While the welcoming arms and the brick steps at Clifton Heights were added in the 1980s, the stately veranda is an original feature from Seon’s time – harkening back to a bygone era in Bermuda where you can imagine guests lingering over a Champagne cocktail as they watched ocean-going steamers slip past Bay Island along the north shore.
Of course, in Burnett’s time, they might have been sipping a ‘Mary Pickford’, a cocktail named after the iconic silent film star, nicknamed ‘America’s Sweetheart,’ who would go on to star in two of Burnett’s book deals turned into movies, including the famous Little Lord Fauntleroy.
As expected, you enter the home through a cedar front door, finding yourself in the original section of the Seon home. The wooden floors of the spacious living room creak beneath your feet while a majestic cedar bookcase, that peaks near the high ceilings, frames one of the walls. The scent of cedar wafts in across the windows and frames, allowing the distinct fragrance to permeate the room. A gilded fireplace is at the far end of the room, in front of which it is easy to imagine Seon surrounded by the movers and shakers of the time. They may have been discussing his donation of the land that Black Bermudians used to open up a school where Temperance Hall now stands.
To the left of the entry, sits the master bedroom, with an ensuite bathroom. It presents a panoramic view through the window that extends past Bailey’s Bay out to the Atlantic Ocean – surely prompting a linger in bed, for just a few more minutes.

Expressing more modern times, the ample master bathroom is decked in marble, providing a layer of luxury that befits this noble manor. The jacuzzi tub and glass shower with seat, allow for spa-style comfort in the lap of history.
The wooden floorboards, which run throughout, continue to creak as you wander down the hallway into another bedroom where you are greeted with another immense, conjoined, cedar bookcase that blankets two walls. Considering that an author of Burnett’s renown lived here, it seems a fitting, even if unintended, tribute to her.
Further down the hall, a lordly chandelier announces the dining room where the formerly wood-burning fireplace has been converted to gas, reminding us that the house has indeed moved into modern times.
In the kitchen, which was once separate, but now joined, you can see where the cooking fireplace would have been a century ago, calling back to a time when the home’s staff would have been hard at work preparing meals for the owners of Clifton Heights. Two exposed cedar tie beams are a reminder of a time when this was commonplace.
Stepping out the kitchen door into the back yard, you only take a few steps to what used to be a servant’s quarters. Today it is an apartment that could be enjoyed by visiting guests or provide rental income. Downstairs is a living room and kitchen, while upstairs is a full bedroom.

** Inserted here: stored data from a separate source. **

(* ===== verification/RateLimit.v ===== *)
(** * Rate limits per tenant: internal/loadbalancer/ratelimit.go

    The token buckets are golang.org/x/time/rate, the class [RateLib]: a new
    limiter, and the answer of [Allow] at a time with the limiter's next state. *)

From stdpp Require Import base option gmap strings list pretty.
From Stdlib Require Import ZArith Lia Ascii.
From S2P Require Import Prelude GoLib GoFloat Http.

Class RateLib (L : Type) := {
  rate_NewLimiter : float64 → Z → L;
  rate_Allow : Time → L → bool * L
}.

Section extractor.
Context {uni : Unicode} {C : Type}.

Definition DefaultTenantExtractor (r : Request C) : string :=
  let h := req_header r "X-Project-ID" in
  if decide (h = "") then
    if decide (r_Host r = "") then
      let ip := req_header r "X-Forwarded-For" in
      if decide (ip = "") then "remote:" +:+ split_head (r_RemoteAddr r) ":"
      else "ip:" +:+ split_head ip ","
    else "host:" +:+ ToLower (split_head (r_Host r) ":")
  else "tenant:" +:+ h.

End extractor.

(** The limiters are shared by pointer and each has one key. *)
Record TenantRateLimiter (C L : Type) := mkRateLimiter {
  trl_limiters : gmap string L;
  trl_r : float64;
  trl_b : Z;
  trl_tenantFn : Request C → string
}.
Arguments mkRateLimiter {C L} _ _ _ _.
Arguments trl_limiters {C L} _.
Arguments trl_r {C L} _.
Arguments trl_b {C L} _.
Arguments trl_tenantFn {C L} _ _.

#[export] Instance TenantRateLimiter_eta C L : Settable (TenantRateLimiter C L) := λ t,
  mkRateLimiter (trl_limiters t) (trl_r t) (trl_b t) (trl_tenantFn t).

Section limiter.
Context {uni : Unicode} {ft : FloatText} {C L : Type} `{!RateLib L}.

(** [None] is a nil extractor. *)
Definition NewTenantRateLimiter (reqPerSec : float64) (burst : Z) (tenantExtractor : option (Request C → string)) :
    TenantRateLimiter C L :=
  mkRateLimiter ∅ reqPerSec burst (default DefaultTenantExtractor tenantExtractor).

(** The limiter of a tenant, made when there is none. *)
Definition getLimiter (tenantKey : string) (t : TenantRateLimiter C L) : L * TenantRateLimiter C L :=
  match trl_limiters t !! tenantKey with
  | Some lim => (lim, t)
  | None =>
    let lim := rate_NewLimiter (trl_r t) (trl_b t) in
    (lim, t <| trl_limiters ::= <[tenantKey := lim]> |>)
  end.

(** The decision of the middleware on a request at a time. *)
Definition allow_request (now : Time) (r : Request C) (t : TenantRateLimiter C L) : bool * TenantRateLimiter C L :=
  let tenantKey := trl_tenantFn t r in
  let '(lim, t) := getLimiter tenantKey t in
  let '(ok, lim) := rate_Allow now lim in
  (ok, t <| trl_limiters ::= <[tenantKey := lim]> |>).

Definition too_many_body : string :=
  "{" +:+ quote "error" +:+ ":" +:+ quote "too many requests" +:+ ","
  +:+ quote "message" +:+ ":" +:+ quote "rate limit exceeded for tenant" +:+ "}".

Definition too_many (r : float64) (w : Writer) : Writer :=
  let w := SetHeader "X-RateLimit-Limit" (ft_g r) (SetHeader "Retry-After" "1" w) in
  let w := SetHeader "Content-Type" "application/json" (SetHeader "X-RateLimit-Remaining" "0" w) in
  Write too_many_body (WriteHeader 429 w).

(** [clock] reads the time, and [get] and [set] are the limiter's place in the
    state of the server. *)
Definition RateMiddleware {S} (clock : ST S Time) (get : S → TenantRateLimiter C L)
    (set : TenantRateLimiter C L → S → S) (next : Handler C S) : Handler C S := λ r w,
  let! now := clock in
  let! ok := λ s, let '(ok, t) := allow_request now r (get s) in (ok, set t s) in
  let! rate := gets (λ s, trl_r (get s)) in
  if ok : bool
  then next r (SetHeader "X-RateLimit-Remaining" "1" (SetHeader "X-RateLimit-Limit" (ft_g rate) w))
  else ret (Returned (too_many rate w)).

(** ** A tenant's requests alone

    The decisions on a sequence of requests, and those of one limiter. *)

Fixpoint decisions (reqs : list (Time * Request C)) (t : TenantRateLimiter C L) : list (string * bool) :=
  match reqs with
  | [] => []
  | (now, r) :: reqs' =>
    let '(ok, t') := allow_request now r t in (trl_tenantFn t r, ok) :: decisions reqs' t'
  end.

Fixpoint limiter_decisions (times : list Time) (lim : L) : list bool :=
  match times with
  | [] => []
  | now :: times' => let '(ok, lim') := rate_Allow now lim in ok :: limiter_decisions times' lim'
  end.

Definition limiter_of (key : string) (t : TenantRateLimiter C L) : L :=
  default (rate_NewLimiter (trl_r t) (trl_b t)) (trl_limiters t !! key).

(** What a decision changes: the limiter of the request's tenant. *)
Lemma allow_request_spec now r t :
  (allow_request now r t).1 = (rate_Allow now (limiter_of (trl_tenantFn t r) t)).1 ∧
  trl_tenantFn (allow_request now r t).2 = trl_tenantFn t ∧
  ∀ key, limiter_of key (allow_request now r t).2 =
    if decide (key = trl_tenantFn t r) then (rate_Allow now (limiter_of (trl_tenantFn t r) t)).2
    else limiter_of key t.
Proof.
  unfold allow_request, getLimiter, limiter_of.
  destruct (trl_limiters t !! trl_tenantFn t r) as [lim|] eqn:E; cbn;
    [destruct (rate_Allow now lim) as [ok lim']|destruct (rate_Allow now _) as [ok lim']];
    cbn; (split_and!; [done|done|]); intros key; case_decide as Hk;
    rewrite ?Hk, ?lookup_insert_eq, ?lookup_insert_ne by congruence; done.
Qed.

(** C24: The decisions of the rate limiter on the requests of one tenant, in any
    traffic, are those of one token bucket that sees only the requests of that
    tenant at their times: tenants do not influence each other. *)
Theorem tenants_are_isolated (reqs : list (Time * Request C)) (t : TenantRateLimiter C L) (key : string) :
  (base.filter (λ d : string * bool, d.1 = key) (decisions reqs t)).*2
  = limiter_decisions (base.filter (λ x : Time * Request C, trl_tenantFn t x.2 = key) reqs).*1 (limiter_of key t).
Proof.
  revert t. induction reqs as [|[now r] reqs IH]; intros t; [done|]. cbn [decisions].
  destruct (allow_request_spec now r t) as (Hok & Hfn & Hlim). specialize (Hlim key).
  destruct (allow_request now r t) as [ok t'] eqn:E. cbn [fst snd] in Hok, Hfn, Hlim. subst ok.
  rewrite !filter_cons. cbn [fst snd].
  specialize (IH t'). rewrite Hlim, Hfn in IH.
  destruct (decide (key = trl_tenantFn t r)) as [->|Hk].
  - rewrite !decide_True by done. cbn. rewrite IH. by destruct (rate_Allow now _).
  - rewrite !decide_False by congruence. exact IH.
Qed.

(** ** The middleware

    The next handler runs exactly for the requests that are allowed. *)

Lemma rate_middleware_spec {S} (clock : ST S Time) get set (next : Handler C S) r w s :
  let '(now, s1) := clock s in
  let '(ok, t) := allow_request now r (get s1) in
  RateMiddleware clock get set next r w s =
    if ok then next r (SetHeader "X-RateLimit-Remaining" "1"
                         (SetHeader "X-RateLimit-Limit" (ft_g (trl_r (get (set t s1)))) w)) (set t s1)
    else (Returned (too_many (trl_r (get (set t s1))) w), set t s1).
Proof.
  unfold RateMiddleware, bind, gets. destruct (clock s) as [now s1]. cbn [fst snd].
  destruct (allow_request now r (get s1)) as [[] t]; done.
Qed.

End limiter.

(** ** Tenants that share a limiter, and one that has many

    Clients with IPv6 addresses all have the bucket of the opening bracket, and
    a client that names a new project in the header has a new bucket. *)

Definition plain_request (h : Header) (host remote : string) : Request unit :=
  mkRequest "GET" "/" "/" "" "/" h "" 0 host remote false tt.

Example ipv6_clients_share :
  DefaultTenantExtractor (uni := unicode_none) (plain_request ∅ "" "[2001:db8::1]:4000")
  = DefaultTenantExtractor (uni := unicode_none) (plain_request ∅ "" "[2001:db8::2]:4000").
Proof. vm_compute. reflexivity. Qed.

(** A limiter that counts its burst down and is never filled again. *)
Definition counting_limiter : RateLib Z := {|
  rate_NewLimiter := λ _ b, b;
  rate_Allow := λ _ n, if 0 <? n then (true, n - 1) else (false, n)
|}.

Definition with_project (p : string) : Request unit := plain_request (hdr_Set "X-Project-ID" p ∅) "api" "10.0.0.1:1".

Example header_names_tenant :
  snd <$> decisions (RateLib0 := counting_limiter) [(0, with_project "a"); (0, with_project "a"); (0, with_project "b")]
    (NewTenantRateLimiter (uni := unicode_none) fone 1 None) = [true; false; true].
Proof. vm_compute. reflexivity. Qed.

A most curious feature in this building is the wooden staircase, which has offset steps for the left and right feet. (PULL THIS SENTENCE AND USE AS CAPTION FOR THIS PHOTO).
The backyard contains a service building, now used as a laundry and a workshop, but the rusty, hand water pump sitting outside of the building is a further reminder that Clifton Heights represents a time now passed by.
Contrasting this ‘water feature’ is another more modern one that is to be expected in a home of this stature – the swimming pool. Privacy is afforded by trees that act as sentinels to keep any prying eyes at bay.
We often hear the phrase, “if these walls could talk”, at Clifton Heights they almost do, expressing a time from which Bermuda has moved on, but the essence of which can be found in the scent of cedar and creak of floor planks at this historic home.